Work required:
Would you please copy every line from the records that contains the word "apply"?

▶

(* ===== verification/Libc.v ===== *)
(** * Libc: the global functions of src/src/common.c

    [memset], [bzero], [memcpy], [strlen] and [strcmp] over byte memory, and
    [outb] as an append-only trace of port writes.  The unbounded string loops
    take fuel; a string that fits the fuel gives the result. *)

From S2P Require Import Prelude Mem.

(** ** Port output *)

Definition io_trace : Type := list (Z * Z).

(** [outb(port, value)]: the arguments are narrowed to 16 and 8 bits. *)
Definition outb (port value : Z) (tr : io_trace) : io_trace :=
  tr ++ [(u16 port, u8 value)].

(** ** Memory blocks *)

(** [for (bb = b; len > 0; len--) *bb++ = c;] *)
Fixpoint memset_loop (m : memory) (bb c : Z) (len : nat) : memory :=
  match len with
  | O => m
  | S len' => memset_loop (store8 m bb c) (bb + 1) c len'
  end.

Definition memset (m : memory) (b c len : Z) : memory :=
  memset_loop m b c (Z.to_nat len).

Definition bzero (m : memory) (b len : Z) : memory := memset m b 0 len.

(** [while (count--) *dst8++ = *src8++;] *)
Fixpoint memcpy_loop (m : memory) (dst8 src8 : Z) (count : nat) : memory :=
  match count with
  | O => m
  | S count' =>
      memcpy_loop (store8 m dst8 (load8 m src8)) (dst8 + 1) (src8 + 1) count'
  end.

Definition memcpy (m : memory) (dest src count : Z) : memory :=
  memcpy_loop m dest src (Z.to_nat count).

(** ** Strings *)

(** [for (l = 0; s[l] != '\0'; l++) ;] *)
Fixpoint strlen_loop (fuel : nat) (m : memory) (s l : Z) : option Z :=
  match fuel with
  | O => None
  | S fuel' =>
      if load8 m (s + l) =? 0 then Some l
      else strlen_loop fuel' m s (u32 (l + 1))
  end.

Definition strlen (fuel : nat) (m : memory) (s : Z) : option Z :=
  strlen_loop fuel m s 0.

(** [while ( *s1 == *s2++ ) if ( *s1++ == '\0' ) return 0;
    return *(unsigned char * )s1 - *(unsigned char * )(s2 - 1);] *)
Fixpoint strcmp (fuel : nat) (m : memory) (s1 s2 : Z) : option Z :=
  match fuel with
  | O => None
  | S fuel' =>
      if load8 m s1 =? load8 m s2 then
        if load8 m s1 =? 0 then Some 0
        else strcmp fuel' m (s1 + 1) (s2 + 1)
      else Some (load8 m s1 - load8 m s2)
  end.

(** ** Facts about the block operations *)

Lemma load8_memset_loop m b c len x :
  0 <= b -> b + Z.of_nat len <= 4294967296 -> in_u32 x ->
  load8 (memset_loop m b c len) x =
    if decide (b <= x < b + Z.of_nat len) then u8 c else load8 m x.
Proof.
  revert m b; induction len as [| n IH]; intros m b H0 H1 Hx; cbn.
  - by rewrite decide_False by lia.
  - rewrite IH by (done || lia). rewrite load8_store8.
    rewrite !u32_small by (done || unfold in_u32; lia).
    repeat case_decide; done || lia.
Qed.

Lemma load8_memset m b c len x :
  0 <= b -> 0 <= len -> b + len <= 4294967296 -> in_u32 x ->
  load8 (memset m b c len) x =
    if decide (b <= x < b + len) then u8 c else load8 m x.
Proof.
  intros. unfold memset. rewrite load8_memset_loop by (done || lia).
  by rewrite Z2Nat.id by lia.
Qed.

Lemma only_changed_memset m b c len :
  0 <= b -> 0 <= len -> b + len <= 4294967296 ->
  only_changed m (memset m b c len) b len.
Proof.
  intros H0 H1 H2 x Hx Hout. rewrite load8_memset by done.
  by rewrite decide_False.
Qed.

Lemma load8_memcpy_loop m d s n x :
  0 <= d -> d + Z.of_nat n <= 4294967296 -> disjoint d (Z.of_nat n) s (Z.of_nat n) ->
  in_u32 x ->
  load8 (memcpy_loop m d s n) x =
    if decide (d <= x < d + Z.of_nat n) then load8 m (s + (x - d)) else load8 m x.
Proof.
  revert m d s; induction n as [| n IH]; intros m d s H0 H1 D Hx; cbn.
  - by rewrite decide_False by lia.
  - unfold disjoint in D. unfold in_u32 in Hx.
    rewrite IH by (unfold disjoint, in_u32; lia).
    case_decide as E.
    + rewrite decide_True by lia. rewrite load8_store8_ne by wrap_lia.
      f_equal. lia.
    + rewrite load8_store8, !u32_small by (unfold in_u32; lia).
      case_decide as E2.
      * subst x. rewrite decide_True by lia. rewrite u8_small by apply load8_range.
        f_equal. lia.
      * by rewrite decide_False by lia.
Qed.

Lemma load8_memcpy m d s n x :
  0 <= n -> disjoint d n s n -> in_u32 x ->
  load8 (memcpy m d s n) x =
    if decide (d <= x < d + n) then load8 m (s + (x - d)) else load8 m x.
Proof.
  intros Hn D Hx. unfold memcpy.
  rewrite load8_memcpy_loop; rewrite ?Z2Nat.id; unfold disjoint in *; try lia; done.
Qed.

Lemma load_bytes_memcpy m d s n :
  disjoint d (Z.of_nat n) s (Z.of_nat n) ->
  load_bytes (memcpy m d s (Z.of_nat n)) d n = load_bytes m s n.
Proof.
  intros D. apply list_eq. intros i.
  destruct (decide (i < n)%nat) as [Hi | Hi].
  - rewrite !lookup_load_bytes by done. f_equal.
    unfold disjoint in D.
    rewrite load8_memcpy by (unfold disjoint, in_u32; lia).
    rewrite decide_True by lia. f_equal. lia.
  - rewrite !lookup_ge_None_2; [done | rewrite length_load_bytes; lia ..].
Qed.

(** ** C strings

    [cstr m a l]: the NUL-terminated string at [a] is [l]. *)

Definition cstr (m : memory) (a : Z) (l : list Z) : Prop :=
  load_bytes m a (length l) = l /\ Forall (fun b => 0 < b < 256) l /\
  load8 m (a + Z.of_nat (length l)) = 0.

Lemma cstr_nil m a : cstr m a [] <-> load8 m a = 0.
Proof.
  unfold cstr; cbn. rewrite Z.add_0_r. split; [tauto |]. repeat split; auto.
Qed.

Lemma cstr_cons m a b l :
  cstr m a (b :: l) <-> load8 m a = b /\ 0 < b < 256 /\ cstr m (a + 1) l.
Proof.
  unfold cstr; cbn. rewrite Forall_cons.
  replace (a + Z.of_nat (S (length l))) with (a + 1 + Z.of_nat (length l)) by lia.
  split.
  - intros (E & [Hb Hl] & Hz). injection E as E1 E2. by rewrite E1.
  - intros (-> & Hb & E & Hl & Hz). rewrite E. done.
Qed.

Lemma strlen_loop_cstr fuel m s l k :
  0 <= k -> k + Z.of_nat (length l) < 4294967296 ->
  cstr m (s + k) l -> (length l < fuel)%nat ->
  strlen_loop fuel m s k = Some (k + Z.of_nat (length l)).
Proof.
  revert l k; induction fuel as [| fuel IH]; intros l k Hk Hb Hs Hf; [lia |].
  cbn [strlen_loop]. destruct l as [| b l].
  - apply cstr_nil in Hs. rewrite Hs. cbn. by rewrite Z.add_0_r.
  - apply cstr_cons in Hs as (E & Hr & Hs). cbn [length] in *.
    rewrite E, (proj2 (Z.eqb_neq b 0)) by lia.
    rewrite u32_small by (unfold in_u32; lia).
    rewrite (IH l) by (try lia; by replace (s + (k + 1)) with (s + k + 1) by lia).
    f_equal. lia.
Qed.

Lemma strlen_cstr fuel m s l :
  cstr m s l -> Z.of_nat (length l) < 4294967296 -> (length l < fuel)%nat ->
  strlen fuel m s = Some (Z.of_nat (length l)).
Proof.
  intros Hs Hb Hf. unfold strlen.
  rewrite (strlen_loop_cstr fuel m s l 0); try done; try lia.
  by rewrite Z.add_0_r.
Qed.

(** The reference order on strings: byte-wise, shorter first. *)
Fixpoint lex_cmp (l1 l2 : list Z) : Z :=
  match l1, l2 with
  | [], [] => 0
  | [], b :: _ => - b
  | a :: _, [] => a
  | a :: l1', b :: l2' => if a =? b then lex_cmp l1' l2' else a - b
  end.

Lemma strcmp_lex fuel m s1 s2 l1 l2 :
  cstr m s1 l1 -> cstr m s2 l2 ->
  (length l1 < fuel)%nat ->
  strcmp fuel m s1 s2 = Some (lex_cmp l1 l2).
Proof.
  revert s1 s2 l1 l2; induction fuel as [| fuel IH]; intros s1 s2 l1 l2 H1 H2 Hf; [lia |].
  cbn [strcmp]. destruct l1 as [| a l1], l2 as [| b l2];
    rewrite ?cstr_nil, ?cstr_cons in *; cbn [lex_cmp length] in *.
  - by rewrite H1, H2.
  - destruct H2 as (E2 & Hr & H2). rewrite H1, E2.
    by rewrite (proj2 (Z.eqb_neq 0 b)) by lia.
  - destruct H1 as (E1 & Hr & H1). rewrite H2, E1.
    rewrite (proj2 (Z.eqb_neq a 0)) by lia. f_equal. lia.
  - destruct H1 as (E1 & Hr1 & H1), H2 as (E2 & Hr2 & H2). rewrite E1, E2.
    destruct (Z.eqb_spec a b) as [-> |]; [| done].
    rewrite (proj2 (Z.eqb_neq b 0)) by lia. apply IH; auto with lia.
Qed.

Lemma lex_cmp_0 l1 l2 :
  Forall (fun b => 0 < b < 256) l1 -> Forall (fun b => 0 < b < 256) l2 ->
  lex_cmp l1 l2 = 0 <-> l1 = l2.
Proof.
  intros H1 H2; revert l2 H2; induction H1 as [| a l1 Ha H1 IH]; intros l2 H2;
    destruct H2 as [| b l2 Hb H2]; cbn.
  - done.
  - split; [lia | done].
  - split; [lia | done].
  - destruct (Z.eqb_spec a b) as [-> |].
    + rewrite IH by done. split; [by intros -> | by intros [=]].
    + split; [lia | by intros [=]].
Qed.

(** ** Properties *)

(** [memcpy] between disjoint ranges makes the destination equal to the
    source and changes no other byte, and [memset] fills exactly its range. *)
Theorem block_ops_correct m d s c n :
  disjoint d (Z.of_nat n) s (Z.of_nat n) ->
  load_bytes (memcpy m d s (Z.of_nat n)) d n = load_bytes m s n /\
  only_changed m (memcpy m d s (Z.of_nat n)) d (Z.of_nat n) /\
  (forall x, in_u32 x -> load8 (memset m d c (Z.of_nat n)) x =
     if decide (d <= x < d + Z.of_nat n) then u8 c else load8 m x).
Proof.
  intros D. split; [by apply load_bytes_memcpy |]. split.
  - intros x Hx Hout. rewrite load8_memcpy by (done || lia). by rewrite decide_False.
  - intros x Hx. unfold disjoint in D. by rewrite load8_memset by (done || lia).
Qed.

Lemma block_ops_witness :
  load_bytes (memcpy (store32 ∅ 0x2000 0x04030201) 0x1000 0x2000 (Z.of_nat 4)) 0x1000 4 =
    [1; 2; 3; 4].
Proof.
  rewrite (proj1 (block_ops_correct (store32 ∅ 0x2000 0x04030201) 0x1000 0x2000 0 4
    ltac:(unfold disjoint; lia))). vm_compute. reflexivity.
Defined.

(** on two C strings [strcmp] returns the difference of the first bytes
    that differ, hence zero exactly for equal strings, and [strlen] their
    length, each within one loop round per character plus one. *)
Theorem string_ops_correct m s1 s2 l1 l2 :
  cstr m s1 l1 -> cstr m s2 l2 -> Z.of_nat (length l1) < 4294967296 ->
  strlen (S (length l1)) m s1 = Some (Z.of_nat (length l1)) /\
  strcmp (S (length l1)) m s1 s2 = Some (lex_cmp l1 l2) /\
  (strcmp (S (length l1)) m s1 s2 = Some 0 <-> l1 = l2).
Proof.
  intros H1 H2 Hl. rewrite (strcmp_lex (S (length l1)) m s1 s2 l1 l2 H1 H2) by lia.
  split; [apply strlen_cstr; [done | done | lia] |]. split; [done |].
  destruct H1 as (_ & F1 & _), H2 as (_ & F2 & _). rewrite <- (lex_cmp_0 l1 l2 F1 F2).
  split; [by intros [= ->] | by intros ->].
Qed.

Lemma string_ops_witness :
  let m := store32 (store32 ∅ 0x1000 0x00636261) 0x2000 0x00646261 in
  strcmp 4 m 0x1000 0x2000 = Some (-1) /\
  (strcmp 4 m 0x1000 0x2000 = Some 0 <-> [97; 98; 99] = [97; 98; 100]).
Proof.
  cbv zeta.
  pose proof (string_ops_correct (store32 (store32 ∅ 0x1000 0x00636261) 0x2000 0x00646261)
    0x1000 0x2000 [97; 98; 99] [97; 98; 100]) as H.
  destruct H as (_ & H2 & H3).
  - split; [vm_compute; reflexivity |]. split; [repeat constructor; lia | vm_compute; reflexivity].
  - split; [vm_compute; reflexivity |]. split; [repeat constructor; lia | vm_compute; reflexivity].
  - cbn; lia.
  - split; [exact H2 | exact H3].
Defined.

◀

Result of this task:
      * subst x. rewrite decide_True by lia. rewrite u8_small by apply load8_range.
  intros D. apply list_eq. intros i.
  - apply cstr_nil in Hs. rewrite Hs. cbn. by rewrite Z.add_0_r.
  - apply cstr_cons in Hs as (E & Hr & Hs). cbn [length] in *.
    rewrite (proj2 (Z.eqb_neq b 0)) by lia. apply IH; auto with lia.
  intros D. split; [by apply load_bytes_memcpy |]. split.
  split; [apply strlen_cstr; [done | done | lia] |]. split; [done |].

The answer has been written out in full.